There's also something else going on with that screenshot, though. The person
who took it put page breaks in different places than in the actual score,
which is why that tempo marking is overlapping. If you open that same score in
MuseScore, the tempo marking is positioned appropriately.

------
Klasiaster
Also Denemo might be worth a look:
[http://www.denemo.org/](http://www.denemo.org/)

------
clentaminator
If you're interested in score layout, Steinberg are working on a new score
layout application with (from what I gather) a lot of emphasis on layout
flexibility, and there are a series of blog posts about some of the more
interesting and subtle score layout issues, including how the other major
notation applications handle edge cases.

The most recent post was [http://blog.steinberg.net/2015/12/development-diary-
part-12/](http://blog.steinberg.net/2015/12/development-diary-part-12/)

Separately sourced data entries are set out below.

(** Lines 72-74: the offer of [shop], under its name or a variant of it. *)
Definition find_shop_data (shop : string) (product : Product) : result pyval :=
  let shops_data :=
    match prod_shops product with
    | Some v => v
    | None => PDict []
    end in
  a <- py_get shops_data shop PNone ;;
  if truthy a then Ok a else
  b <- py_get shops_data (replace "-" "_" shop) PNone ;;
  if truthy b then Ok b else
  py_get shops_data (replace "_" "-" shop) PNone.

(** Line 76: [shop_data.get("price")] when [shop_data] is truthy and the
    price is not [None]. *)
Definition priced (shop_data : pyval) : result (option pyval) :=
  if truthy shop_data then
    p <- py_get shop_data "price" PNone ;;
    Ok (if is_None p then None else Some p)
  else Ok None.

(** Lines 71-106: one turn of the loop over the products.  [raw] is the
    value [shop_data.get("price")] returned, which [shop_data["price"]]
    reads again. *)
Definition loop_body (shop : string) (acc : ShopAcc) (product : Product)
  : result ShopAcc :=
  shop_data <- find_shop_data shop product ;;
  p <- priced shop_data ;;
  match p with
  | Some raw =>
      price0 <- py_float raw ;;
      available0 <- py_get shop_data "available" (PBool true) ;;
      images <- py_get shop_data "images" (PList []) ;;
      image0 <- (if truthy images then py_first images else Ok PNone) ;;
      entry <- new_ProductInShop (prod_sku product) (prod_title product)
                 image0 price0 available0 ;;
      if truthy available0 then
        Ok {| acc_total := (acc_total acc + price0)%float;
              acc_products_in_shop := acc_products_in_shop acc ++ [entry];
              acc_available_count := S (acc_available_count acc);
              acc_missing_count := acc_missing_count acc |}
      else
        Ok {| acc_total := acc_total acc;
              acc_products_in_shop := acc_products_in_shop acc ++ [entry];
              acc_available_count := acc_available_count acc;
              acc_missing_count := S (acc_missing_count acc) |}
  | None =>
      Ok {| acc_total := acc_total acc;
            acc_products_in_shop :=
              acc_products_in_shop acc ++ [absent_entry product];
            acc_available_count := acc_available_count acc;
            acc_missing_count := S (acc_missing_count acc) |}
  end.

(** Lines 66-69. *)
Definition acc_init : ShopAcc :=
  {| acc_total := 0%float; acc_products_in_shop := [];
     acc_available_count := 0; acc_missing_count := 0 |}.
(** * sublime-cli: the subcommand decorators of [sublime/cli/decorator.py]

    A shallow embedding of the decorator layer ([echo_result],
    [handle_exceptions], [pass_api_client], [enrich_command],
    [analyze_command]) together with the pieces of Python, [os.path] and
    click they rely on, followed by the properties the specification states
    about them.

    Python strings are [string]s (sequences of 8-bit characters); the path
    and strip functions work on their character lists.  Effects (standard
    output, files, the log, constructed API clients) are threaded through an
    explicit [World]; a computation returns a value or raises a Python
    exception. *)

From Stdlib Require Import ZArith String Ascii List Lia Bool.
From Stdlib Require Import DecimalString DecimalFacts DecimalPos DecimalZ.
From stdpp Require Import base option gmap strings list.

Open Scope string_scope.
Open Scope list_scope.

(** ** Python strings *)

Module PyStr.

Definition chars (s : string) : list ascii := list_ascii_of_string s.
Definition of_chars (l : list ascii) : string := string_of_list_ascii l.

Definition newline : ascii := ascii_of_nat 10.
Definition dquote : ascii := ascii_of_nat 34.
Definition squote : ascii := ascii_of_nat 39.
Definition backslash : ascii := ascii_of_nat 92.

(** [s.rfind(c)] for a one-character [c]: the highest index of [c] in [s],
    or [-1]. *)
Fixpoint rfind (c : ascii) (s : list ascii) : Z :=
  match s with
  | [] => (-1)%Z
  | x :: s' =>
      let r := rfind c s' in
      if (0 <=? r)%Z then (r + 1)%Z
      else if Ascii.eqb x c then 0%Z else (-1)%Z
  end.

(** Slices [s[:i]] and [s[i:]] for [0 <= i]. *)
Definition slice_to (s : list ascii) (i : Z) : list ascii := take (Z.to_nat i) s.
Definition slice_from (s : list ascii) (i : Z) : list ascii := drop (Z.to_nat i) s.

(** [s.lstrip(c)], [s.rstrip(c)] and [s.strip(c)] for a one-character [c]. *)
Fixpoint lstrip (c : ascii) (s : list ascii) : list ascii :=
  match s with
  | x :: s' => if Ascii.eqb x c then lstrip c s' else s
  | [] => []
  end.

Definition rstrip (c : ascii) (s : list ascii) : list ascii :=
  rev (lstrip c (rev s)).

Definition strip (c : ascii) (s : list ascii) : list ascii :=
  rstrip c (lstrip c s).

(** [output.strip("\n")] and, for comparison, [output.rstrip("\n")]. *)
Definition strip_newlines (s : string) : string :=
  of_chars (strip newline (chars s)).

Definition rstrip_newlines (s : string) : string :=
  of_chars (rstrip newline (chars s)).

Definition contains (c : ascii) (s : string) : bool :=
  existsb (Ascii.eqb c) (chars s).

(** The string that is one newline. *)
Definition nl : string := String newline EmptyString.

End PyStr.

(** ** [os.path] (the POSIX flavour, [posixpath]) *)

Module OsPath.
Import PyStr.

Definition sep : ascii := "/"%char.
Definition extsep : ascii := "."%char.

(** [c != extsep]. *)
Definition non_dot (c : ascii) : bool := negb (Ascii.eqb c extsep).

(** The [while filenameIndex < dotIndex] loop of [genericpath._splitext]:
    [n] iterations are left; it answers whether a character other than a
    dot stands between the last separator and the last dot. *)
Fixpoint has_non_dot (p : list ascii) (filenameIndex : Z) (n : nat) : bool :=
  match n with
  | O => false
  | S n' =>
      match p !! Z.to_nat filenameIndex with
      | Some c =>
          if non_dot c then true
          else has_non_dot p (filenameIndex + 1) n'
      | None => false
      end
  end.

(** [genericpath._splitext(p, sep, None, extsep)]. *)
Definition splitext_chars (p : list ascii) : list ascii * list ascii :=
  let sepIndex := rfind sep p in
  let dotIndex := rfind extsep p in
  if (sepIndex <? dotIndex)%Z then
    let filenameIndex := (sepIndex + 1)%Z in
    if has_non_dot p filenameIndex (Z.to_nat (dotIndex - filenameIndex))
    then (slice_to p dotIndex, slice_from p dotIndex)
    else (p, [])
  else (p, []).

(** [posixpath.basename(p)]. *)
Definition basename_chars (p : list ascii) : list ascii :=
  let i := (rfind sep p + 1)%Z in
  slice_from p i.

Definition splitext (p : string) : string * string :=
  let '(root, ext) := splitext_chars (chars p) in (of_chars root, of_chars ext).

Definition basename (p : string) : string :=
  of_chars (basename_chars (chars p)).

End OsPath.

(** ** Python values *)

Module Py.
Import PyStr.

(** The data values that reach this layer: [None], booleans, integers,
    strings, lists and dictionaries with string keys (in insertion order,
    keys distinct). *)
#[warnings="-register-all"]
Inductive pyval :=
| PNone
| PBool (b : bool)
| PInt (z : Z)
| PStr (s : string)
| PList (l : list pyval)
| PDict (d : list (string * pyval)).

(** File objects: the standard streams, a file opened for reading or for
    writing on a path, and click's [LazyFile], which opens its path (in
    mode [w], creating or emptying it) at the first write. *)
Inductive file :=
| Stdin
| Stdout
| Reader (path : string)
| Writer (path : string)
| LazyFile (path : string).

(** The [name] attribute of a file object. *)
Definition file_name (f : file) : string :=
  match f with
  | Stdin => "<stdin>"
  | Stdout => "<stdout>"
  | Reader path => path
  | Writer path => path
  | LazyFile path => path
  end.

(** A value of [context.params]: a data value or a file object. *)
Inductive arg :=
| AVal (v : pyval)
| AFile (f : file).

(** [bool(v)]. *)
Definition truthy (v : pyval) : bool :=
  match v with
  | PNone => false
  | PBool b => b
  | PInt z => negb (z =? 0)%Z
  | PStr s => negb (String.eqb s EmptyString)
  | PList l => match l with [] => false | _ => true end
  | PDict d => match d with [] => false | _ => true end
  end.

(** File objects define neither [__bool__] nor [__len__]: they are true. *)
Definition arg_truthy (a : arg) : bool :=
  match a with
  | AVal v => truthy v
  | AFile _ => true
  end.

Definition str_of_Z (z : Z) : string := NilZero.string_of_int (Z.to_int z).

Definition hex_digit (n : N) : ascii :=
  if (n <? 10)%N then ascii_of_N (48 + n) else ascii_of_N (87 + n).

(** [str.isprintable] on one character below 256. *)
Definition printable (c : ascii) : bool :=
  let n := N_of_ascii c in
  ((32 <=? n)%N && (n <=? 126)%N) || ((161 <=? n)%N && negb (n =? 173)%N).
(** * gudgeon: a shallow embedding of the resolution engine

    The Go sources of the filtering DNS proxy are embedded package by
    package (one Rocq module per Go package) and the properties of the
    specification are stated and settled on those definitions.

    Conventions of the embedding
    - a Go [uint32], [uint16] or [int] is a [Z]; conversions that can wrap
      have the wrap-around written out;
    - a [time.Time] is a [Z] counting nanoseconds (as [UnixNano]) and a
      [time.Duration] is a [Z] of nanoseconds;
    - a Go pointer or interface value that the code tests against [nil]
      is an [option];
    - a Go function that can panic returns an [Outcome];
    - Go maps are stdpp [gmap]s. *)

From Stdlib Require Import ZArith String Ascii List Lia Bool.
From stdpp Require Import base option list gmap strings sorting.

Open Scope string_scope.
Open Scope list_scope.
Open Scope Z_scope.

(** ** Panics *)

(** The result of running Go code that may panic: a value, or the panic
    with the value that was passed to [panic] (printed as a string). *)
Inductive Outcome (A : Type) : Type :=
| Ret (a : A)
| Panic (v : string).
Arguments Ret {A} a.
Arguments Panic {A} v.

#[global] Instance Outcome_ret : MRet Outcome := fun A a => Ret a.
#[global] Instance Outcome_bind : MBind Outcome := fun A B f m =>
  match m with
  | Ret a => f a
  | Panic v => Panic v
  end.

(** The runtime error of a nil pointer or nil interface dereference. *)
Definition nilDereference : string :=
  "runtime error: invalid memory address or nil pointer dereference".

(** ** Machine integers *)

Definition uint32 (z : Z) : Z := z mod 2 ^ 32.

(** A Go [int] (64 bits) or [int64]: two's complement wrap-around. *)
Definition int64 (z : Z) : Z := (z + 2 ^ 63) mod 2 ^ 64 - 2 ^ 63.

(** ** Package strings and strconv (Go standard library) *)

Module Strings.

Definition isSpace (c : ascii) : bool :=
  let n := nat_of_ascii c in
  ((n =? 32) || (n =? 9) || (n =? 10) || (n =? 11) || (n =? 12) || (n =? 13))%nat.

Fixpoint trimLeft (s : string) : string :=
  match s with
  | String c s' => if isSpace c then trimLeft s' else s
  | EmptyString => EmptyString
  end.

Fixpoint rev (acc s : string) : string :=
  match s with
  | String c s' => rev (String c acc) s'
  | EmptyString => acc
  end.

(** [strings.TrimSpace] (ASCII white space). *)
Definition TrimSpace (s : string) : string :=
  rev "" (trimLeft (rev "" (trimLeft s))).
(** * Silver: the native window-overlay module

    A shallow embedding of [src/native/window-overlay.cc], the N-API addon
    that sets an NSWindow's collection behavior, and the properties of its
    two exported functions, [setWindowCollectionBehavior] and
    [getNSWindowFromHandle].

    The C++/Objective-C code talks to two external components, which are
    modelled here by what their documentation says:
    - node-addon-api ([napi.h]): JavaScript values, [Uint32Value],
      [Number::New], [Buffer::Data], and the two ways a failed N-API call is
      reported (a C++ exception, or a pending JavaScript exception when the
      addon is built with C++ exceptions disabled);
    - AppKit: the application's window objects, [-windows],
      [-windowWithWindowNumber:], [-windowNumber] and
      [-setCollectionBehavior:]. *)

From Stdlib Require Import ZArith Lia Bool String.
From Stdlib.Strings Require Import Byte.
From stdpp Require Import base option list strings gmap.

Local Open Scope Z_scope.

(** ** JavaScript values *)

(** A JavaScript number: not-a-number, an infinity, or the finite value
    [m * 2^e] (every finite double has this form). *)
Inductive JsNumber :=
  | NaN
  | Infinity (negative : bool)
  | Finite (m e : Z).

Inductive napi_value :=
  | Undefined
  | Null
  | Boolean (b : bool)
  | Number (x : JsNumber)
  | String (s : string)
  | Buffer (bytes : list byte).

Inductive napi_status := napi_ok | napi_invalid_arg | napi_number_expected.

Inductive JsError :=
  | TypeError (message : string)
  | NapiError (status : napi_status).

(** The integer part of [m * 2^e], rounded toward zero. *)
Definition truncate (m e : Z) : Z :=
  if 0 <=? e then m * 2 ^ e else Z.quot m (2 ^ (- e)).

(** ECMAScript ToUint32, which [napi_get_value_uint32] applies to a number:
    non-finite values give 0, finite ones are truncated and reduced
    modulo 2^32. *)
Definition ToUint32 (x : JsNumber) : Z :=
  match x with
  | Finite m e => truncate m e mod 2 ^ 32
  | _ => 0
  end.

Definition napi_get_value_uint32 (v : napi_value) : napi_status * Z :=
  match v with
  | Number x => (napi_ok, ToUint32 x)
  | _ => (napi_number_expected, 0)
  end.

(** The conversion of a 64-bit integer to a double: exact up to 53
    significant bits, round-to-nearest-even beyond. *)
Definition double_of_integer (n : Z) : JsNumber :=
  let a := Z.abs n in
  let k := Z.log2 a - 52 in
  if k <=? 0 then Finite n 0
  else
    let q := Z.shiftr a k in
    let r := Z.land a (Z.ones k) in
    let half := 2 ^ (k - 1) in
    let q' := if (half <? r) || ((r =? half) && Z.odd q) then q + 1 else q in
    Finite (Z.sgn n * q') k.

(** The integer a JavaScript number denotes, when it denotes one. *)
Definition integer_value (x : JsNumber) : option Z :=
  match x with
  | Finite m e =>
      if 0 <=? e then Some (m * 2 ^ e)
      else if m mod 2 ^ (- e) =? 0 then Some (m / 2 ^ (- e))
      else None
  | _ => None
  end.

(** ** C integer conversions *)

(** [uint32_t] to [long] / [NSInteger] (64-bit, two's complement). *)
Definition NSInteger_of (z : Z) : Z := (z + 2 ^ 63) mod 2 ^ 64 - 2 ^ 63.

(** [uint32_t] to [unsigned long] / [NSUInteger] (64-bit). *)
Definition NSUInteger_of (z : Z) : Z := z mod 2 ^ 64.

(** ** AppKit state *)

(** An NSWindow object, reduced to the two properties the module touches. *)
Record NSWindow := mkNSWindow {
  windowNumber : Z;
  collectionBehavior : Z
}.

(** Object pointers are addresses; [nil_ptr] is Objective-C's [nil]. *)
Definition nil_ptr : Z := 0.

(** The shared NSApplication: the window objects that are alive (by
    address), the array [-windows] answers with, and the table
    [-windowWithWindowNumber:] consults. *)
Record NSApplication := mkNSApplication {
  objects : gmap Z NSWindow;
  windows : list Z;
  windowTable : gmap Z Z
}.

No disclaimers; I'm not affiliated with the product. Just a keen reader of the
development diary.

------
laurent123456
I don't know if it's just my browser (Windows Firefox) but the playback of
songs seem a bit off. For example this one:
[https://musescore.com/user/3967646/scores/1673111](https://musescore.com/user/3967646/scores/1673111)
the red overlay is late by a few hundred milliseconds. Not much but it's quite
noticeable.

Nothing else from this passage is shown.